She leaves the useless thoughts at the door and steps inside, the madwoman’s presence following her like a trailing odor. What did you see there?
“What I saw is only for me to know. Whether I remember it, however . . . It’s still somewhere inside me, spinning and smoldering, simmering slowly until, one day, it explodes. I won’t think about it till then.”
***
She tells him there is something she needs to attend to, it will be no more than a couple of days. He is not to write, if possible, and should notify the neighbors, any neighbor, if he absolutely has to. She’ll leave a key in the flowerpot next to the door, and really, he should ask his brother to tear himself away from his precious factory for once and come keep him company. Don’t move too much, only short trips to the bathroom or the kitchen; there’s soup, a pot of casserole, two loaves of bread, and some dessert in the fridge. She kisses him on the cheek. The wound weeps.
Four:
The road to the mountain is straight, tree-lined, and perfect. The wind’s mischievous fingers sway the tops of the poplars, their shadows licking the asphalt’s glistening skin. She walks straight down the middle, trying not to let them get her, as if they weren’t shadows but holes in the pavement, as if she could fall straight through and into nothing. Her eyes are fixed on the mountainside in the distance, on the cloudy tapestry above it. She herself will soon be there, she will soon understand. Or the madwoman will turn out to be a liar, jealous, deceitful . . .

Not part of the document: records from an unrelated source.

Lemma stage_ready st stopped hp err k d ps p up :
  stage (st, true, stopped, hp) err k d ps p up →
  (hp = false → st = ServerState.STOPPED) ∧ (is_Some err → hp = false).
Proof. inversion 1; subst; split; try done; by intros [? [=]]. Qed.

Lemma stage_shut st r stopped hp err k d ps p u :
  stage (st, r, stopped, hp) err k d ps p (Some u) → in_shutdown u = true →
  (r, stopped, hp, err, k, d, p) = (true, false, true, None, 1%nat, 0%nat, Some LServing) ∧
  shutting u st false ps.
Proof.
  inversion 1; subst. intros Hu.
  assert (stopped = false) as -> by (destruct u; naive_solver). naive_solver.
Qed.

(** ** What may change *)

(** The changes that keep what other threads rely on. *)
Record onward (l l' : Life) : Prop := {
  on_length : (length (li_threads l) ≤ length (li_threads l'))%nat;
  on_serve : ∀ s, li_serve l = Some s → li_serve l' = Some s;
  on_shut : ∀ u, li_shut l = Some u → li_shut l' = Some u;
  on_ready : br_ready (li_broker l) = true →
    br_ready (li_broker l') = true ∧ li_error l' = li_error l ∧
    br_has_pool (li_broker l') = br_has_pool (li_broker l);
  on_stopped : br_state (li_broker l) = ServerState.STOPPED →
    br_state (li_broker l') = ServerState.STOPPED;
  on_early : stopping_early (li_broker l) → stopping_early (li_broker l') }.

Lemma start_said_onward l l' r : onward l l' → start_said l r → start_said l' r.
Proof.
  intros [_ _ _ Hr Hs _] [Hready H]. destruct (Hr Hready) as (H1 & H2 & H3).
  split; [done|]. rewrite H2, H3. destruct r; [done|]. naive_solver.
Qed.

She doesn’t want to think about it, now is not the time. She will just keep walking, up to the end of the paved road, on to the mountain trail and up to the cliffs, then down to the valley beyond. She will not look back, this is no place for regret. She will not look up at the monstrous beaks carrying pieces of her husband and god knows how many other people, which would only make her angry. Oh, how gladly she would set fire to their nests! Or no, not fire—they are already the color of dirty smoke. No, she will choke the infernal throat they fly out of and let them tear each other to shreds. Yes.
Five:
She’s approaching the end of the road. She wants to go on, only a few steps more, but she can’t. She wants to rest her eyes, for just a moment, but she can’t. She wants to turn to stone there where she stands, a delicate calcified tribute to grief and longing, but she won’t. She wishes she were already insane and hallucinating, but she is painfully lucid.

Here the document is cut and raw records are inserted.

(** No unfinished task is left: nothing is queued, in the runner's hands or being run. *)
Lemma drained s :
  reachable s → po_unfinished s = 0 →
  po_queue s = [] ∧ runner_pend (po_runner s) = 0 ∧
  ∀ t, (t < length (po_threads s))%nat → pend (pc_of s t) = 0.
Proof.
  intros HI%(pool_reachable_inv cfg Hsize) Hzero. pose proof HI as [].
  pose proof (pend_total_nonneg s). pose proof (runner_pend_nonneg (po_runner s)). split_and!.
  - destruct (po_queue s); [done|cbn in *; lia].
  - lia.
  - intros t Ht. pose proof (total_split pend s t) as Hs.
    specialize (Hs ltac:(intros pc; destruct (pend_bound pc); lia) Ht).
    pose proof (pend_bound (pc_of s t)). lia.
Qed.


(** No job is lost: a future that is not done still has its submitter, its place in the
    backlog, the runner or a supervisor that has not ended; only a submission that was refused
    with [queue.Full] leaves its future pending. *)
Theorem job_kept s f :
  reachable s → (f < length (po_futures s))%nat → fut_done s f = false → f ∉ po_refused s →
  f ∈ (λ x, x.1.1) <$> po_putting s ∨ Some f ∈ it_job <$> po_queue s ∨ po_runner s = RCheck f ∨
  ∃ t, (t < length (po_threads s))%nat ∧ job_of s t = f ∧ sealed (pc_of s t) = false.
Proof.
  intros HI%(pool_reachable_inv cfg Hsize) Hf Hd Hr. destruct HI.
  destruct (pi_kept f Hf) as [?|[?|[?|[?|[?|Hx]]]]]; [congruence|by left|done|auto..|].
  right; right; right. apply list_elem_of_fmap in Hx as (x & -> & (t & Ht)%list_elem_of_lookup).
  pose proof (lookup_lt_Some _ _ _ Ht) as Hl. exists t.
  assert (Hx : po_threads s !!! t = x) by (by apply list_lookup_total_correct).
  assert (Hjob : job_of s t = su_future x) by (unfold job_of; by rewrite Hx).
  split_and!; [done|done|]. destruct (sealed (pc_of s t)) eqn:E; [|done].
  pose proof (pi_sealed t Hl E). congruence.
Qed.

(** The outcome of a job is final: whatever the threads do afterwards, the state and the
    value of a future that is done stay as they are. *)
Theorem pool_outcome_final s es s' f :
  steps pool_step s es s' → (f < length (po_futures s))%nat → fut_done s f = true →
  pf_state (future s' f) = pf_state (future s f) ∧ pf_value (future s' f) = pf_value (future s f).
Proof.
  intros Hs Hf Hd. assert (futures_le s s') as (_ & H & _); [|by apply H].
  eapply (steps_preorder pool_step futures_le); [|exact Hs].
  intros s1 e s2 [_ <-]. apply settles_exec.
Qed.

(** The runner serves the backlog in order: it takes the item with the least priority and,
    among equal ones, the one numbered first, and every other item comes strictly after it. *)
Theorem runner_serves_in_order s :
  reachable s → po_runner s = RGet → po_queue s ≠ [] →
  ∃ it q, (runner_get s).1 = set_runner (match it_job it with Some f => RCheck f | None => RStop end)
                               (set_queue (λ _, q) s) ∧
    po_queue s ≡ₚ it :: q ∧ ∀ it', it' ∈ q → item_le it it' ∧ ¬ item_le it' it.
Proof.
  intros Hr Hpc Hq. destruct (pool_reachable_inv cfg Hsize s Hr). destruct (reachable_numbers cfg Hsize s Hr) as [Hnd _].
  unfold runner_get. run_body. unfold id. destruct (get_item s) as [[it q]|] eqn:E.
  2: { exfalso. apply Hq. by apply pop_none. }
  destruct (queue_pop_spec s it q pi_heap E) as [_ Hp]. run_body. exists it, q. split_and!; [done|done|].
  intros it' Hit. unfold get_item in E. destruct (po_queue s) as [|x h] eqn:Eq; [done|].
  destruct (heappop_cons x h pi_heap) as (h' & Hpop & _ & Hh'). rewrite Hpop in E. injection E as -> ->.
  assert (Hin : it' ∈ h) by (by rewrite <- Hh').
  pose proof (heap_head_min _ _ _ pi_heap Hin) as Hle. split; [done|]. intros Hle'.
  unfold numbers in Hnd. rewrite Eq in Hnd. apply NoDup_app in Hnd as (_ & _ & Hnd).
  cbn in Hnd. apply NoDup_cons in Hnd as [Hn _]. apply Hn. apply list_elem_of_fmap.
  exists it'. split; [|done]. unfold item_le in *. lia.
Qed.
End Properties.

Import (hints) PoolDemo.
#[local] Opaque PoolDemo.after.

(** Two jobs: the first at the poll of its worker, the second in the backlog. *)
Definition two_jobs : list (event (V := Z)) :=
  PoolDemo.launch 3 ++ PoolDemo.until_wait 0 ++ [EvSubmit 5; EvPut 0; EvSubmit 4; EvPut 0; EvRunner].

Lemma pool_workers_bounded_witness :
  let s := PoolDemo.after 2 1 two_jobs in
  reachable (PoolDemo.cfg 2 1) s ∧ Z.of_nat (length (po_idle s) + length (held s)) ≤ 2 ∧ active s ≤ 2.
Proof.
  assert (Hr : reachable (PoolDemo.cfg 2 1) (PoolDemo.after 2 1 two_jobs))
    by (apply PoolDemo.pool_reached; vm_compute; done).
  split; [exact Hr|]. exact (pool_workers_bounded (PoolDemo.cfg 2 1) eq_refl _ Hr).
Defined.

Lemma worker_exclusive_witness :
  let s := PoolDemo.after 2 1 two_jobs in
  worker_of (pc_of s 0) = Some 0%nat ∧ 0%nat ∉ po_idle s ∧ list_del 0%nat (po_busy s) ≠ None.
Proof.
  assert (Hr : reachable (PoolDemo.cfg 2 1) (PoolDemo.after 2 1 two_jobs))
    by (apply PoolDemo.pool_reached; vm_compute; done).
  destruct (worker_exclusive (PoolDemo.cfg 2 1) _ 0 0 Hr) as (_ & H1 & H2);
    [vm_compute; lia|vm_compute; done|].
  split_and!; [vm_compute; done|exact H1|]. apply H2; [|vm_compute; done].
  replace (po_shutdowns (PoolDemo.after 2 1 two_jobs)) with (@nil shut_pc) by (vm_compute; done).
  apply not_elem_of_nil.
Defined.

(** The job is about to be sent. *)
Definition about_to_send : list (event (V := Z)) := PoolDemo.launch 3 ++ repeat (PoolDemo.sup 0) 5.

Lemma job_worker_fit_witness :
  let s := PoolDemo.after 1 1 about_to_send in
  pc_of s 0 = SSend 9 0 ∧ wk_ok (worker s 0) = true ∧ ∀ w, wk_tasks_ran (worker s w) ≤ 5.
Proof.
  assert (Hr : reachable (PoolDemo.cfg 1 1) (PoolDemo.after 1 1 about_to_send))
    by (apply PoolDemo.pool_reached; vm_compute; done).
  assert (Hpc : pc_of (PoolDemo.after 1 1 about_to_send) 0 = SSend 9 0) by (vm_compute; done).
  destruct (job_worker_fit (PoolDemo.cfg 1 1) _ 0 9 0 5 Hr) as [H1 H2];
    [vm_compute; lia|exact Hpc|].
  split_and!; [exact Hpc|exact H1|exact (H2 eq_refl)].
Defined.


Lemma job_kept_witness :
  let s := PoolDemo.after 2 1 two_jobs in
  fut_done s 2 = false ∧
  (2%nat ∈ (λ x, x.1.1) <$> po_putting s ∨ Some 2%nat ∈ it_job <$> po_queue s ∨
   po_runner s = RCheck 2 ∨
   ∃ t, (t < length (po_threads s))%nat ∧ job_of s t = 2%nat ∧ sealed (pc_of s t) = false).
Proof.
  assert (Hr : reachable (PoolDemo.cfg 2 1) (PoolDemo.after 2 1 two_jobs))
    by (apply PoolDemo.pool_reached; vm_compute; done).
  split; [vm_compute; done|].
  apply (job_kept (PoolDemo.cfg 2 1) eq_refl _ 2 Hr); [vm_compute; lia|vm_compute; done|].
  replace (po_refused (PoolDemo.after 2 1 two_jobs)) with (@nil nat) by (vm_compute; done).
  apply not_elem_of_nil.
Defined.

Then she sees it: the house in the forest,
white, beautiful, superimposed onto the landscape, out of place yet unthinkable anywhere else, timeless.

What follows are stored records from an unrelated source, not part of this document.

Lemma sup_back_live s t w b q nx mem :
  LiveInv s → (t < length (po_threads s))%nat → pc_of s t = SBack w b q nx → 0 ≤ b → 0 ≤ q →
  max_worker_memory_bytes cfg = None ∨ is_Some mem → LiveInv (sup_back cfg t w b q nx mem s).1.
Proof.
  intros HI Ht Hpc Hb Hq Hmem. unfold sup_back. run_sup.
  destruct (_ && _) eqn:E.
  { apply andb_true_iff in E as [E%Z.ltb_lt _]. destruct nx; cbn; lq Ht Hpc;
      (intros [?|[??]%andb_true_iff]; [by left|lia]). }
  destruct (negb (wk_alive _)); [cbn; lq Ht Hpc|].
  destruct (negb (wk_ok _)); [cbn; lq Ht Hpc|].
  destruct (tasks_hit _ _); [cbn; lq Ht Hpc|].
  assert (Hput : ∀ pc', pc' = SFinally ∨ (∃ n, pc' = SLoop n) → ∀ s',
    po_threads s' = po_threads (set_thread t pc' s) → po_shutdowns s' = po_shutdowns s →
    po_runner s' = po_runner s → po_queue s' = po_queue s → po_busy s' = po_busy s →
    po_idle s' = po_idle s ++ [w] → LiveInv s').
  { intros pc' Hpc' s' F1 F2 F3 F4 F5 F6. apply (lquiet t pc' s s'); try done.
    - by destruct Hpc' as [->|[? ->]].
    - rewrite Hpc. done.
    - intros _. left. rewrite F6. by destruct (po_idle s). }
  destruct (max_worker_memory_bytes cfg) as [m|].
  - destruct Hmem as [?|[x ->]]; [done|]. destruct (memory_hit _ _); [clear Hput; cbn; lq Ht Hpc|].
    destruct nx as [|n w']; [by apply (Hput SFinally); auto|by apply (Hput (SLoop n)); eauto].
  - destruct nx as [|n w']; [by apply (Hput SFinally); auto|by apply (Hput (SLoop n)); eauto].
Qed.

Lemma sup_replace_live s t nx p :
  LiveInv s → (t < length (po_threads s))%nat → pc_of s t = SReplace nx →
  LiveInv (sup_replace t nx (Ok p) s).1.
Proof.
  intros HI Ht Hpc. unfold sup_replace, add_worker_to_pool, stat_created. run_sup.
  destruct nx; cbn; lq Ht Hpc; (intros _; left; by destruct (po_idle s)).
Qed.

(** *** Every benign stretch *)

Lemma sup_finally_live s t :
  LiveInv s → PoolInv cfg s → (t < length (po_threads s))%nat → pc_of s t = SFinally →
  LiveInv (sup_finally t s).1.
Proof.
  intros HI HP Ht Hpc. pose proof (pending_positive cfg s t HP Ht) as Hp. rewrite Hpc in Hp.
  specialize (Hp eq_refl). unfold sup_finally, task_done. run_sup.
  destruct (_ <? 0) eqn:E; [lia|]. cbn. lq Ht Hpc.
Qed.

(** The counts of [done_with_process] are not negative. *)
Definition counted (pc : sup_pc) : bool :=
  match pc with SCount _ b _ => 0 <=? b | SBack _ b q _ => (0 <=? b) && (0 <=? q) | _ => true end.

Definition CountInv (s : Pool) : Prop :=
  ∀ t, (t < length (po_threads s))%nat → counted (pc_of s t) = true.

Spring, summer, autumn, winter chase each other around its pristine walls without daring to touch them, like bashful suitors uncertain of their paramour’s favor. This house is the safest place in the world. She can move now, the paralysis has suddenly drained down her leg, slithered away like a snake, and hidden under a stone somewhere. She takes a few steps forward, slowly at first, then almost running, towards the bright wooden door with its shining brass handle.
The stern look of the windows stops her in her tracks: we lead to the soul of this house, they rumble, you can’t run towards the soul of anything. Souls are to be approached reverently, carefully, quietly. Yes, of course, she nods, of course. She remains still.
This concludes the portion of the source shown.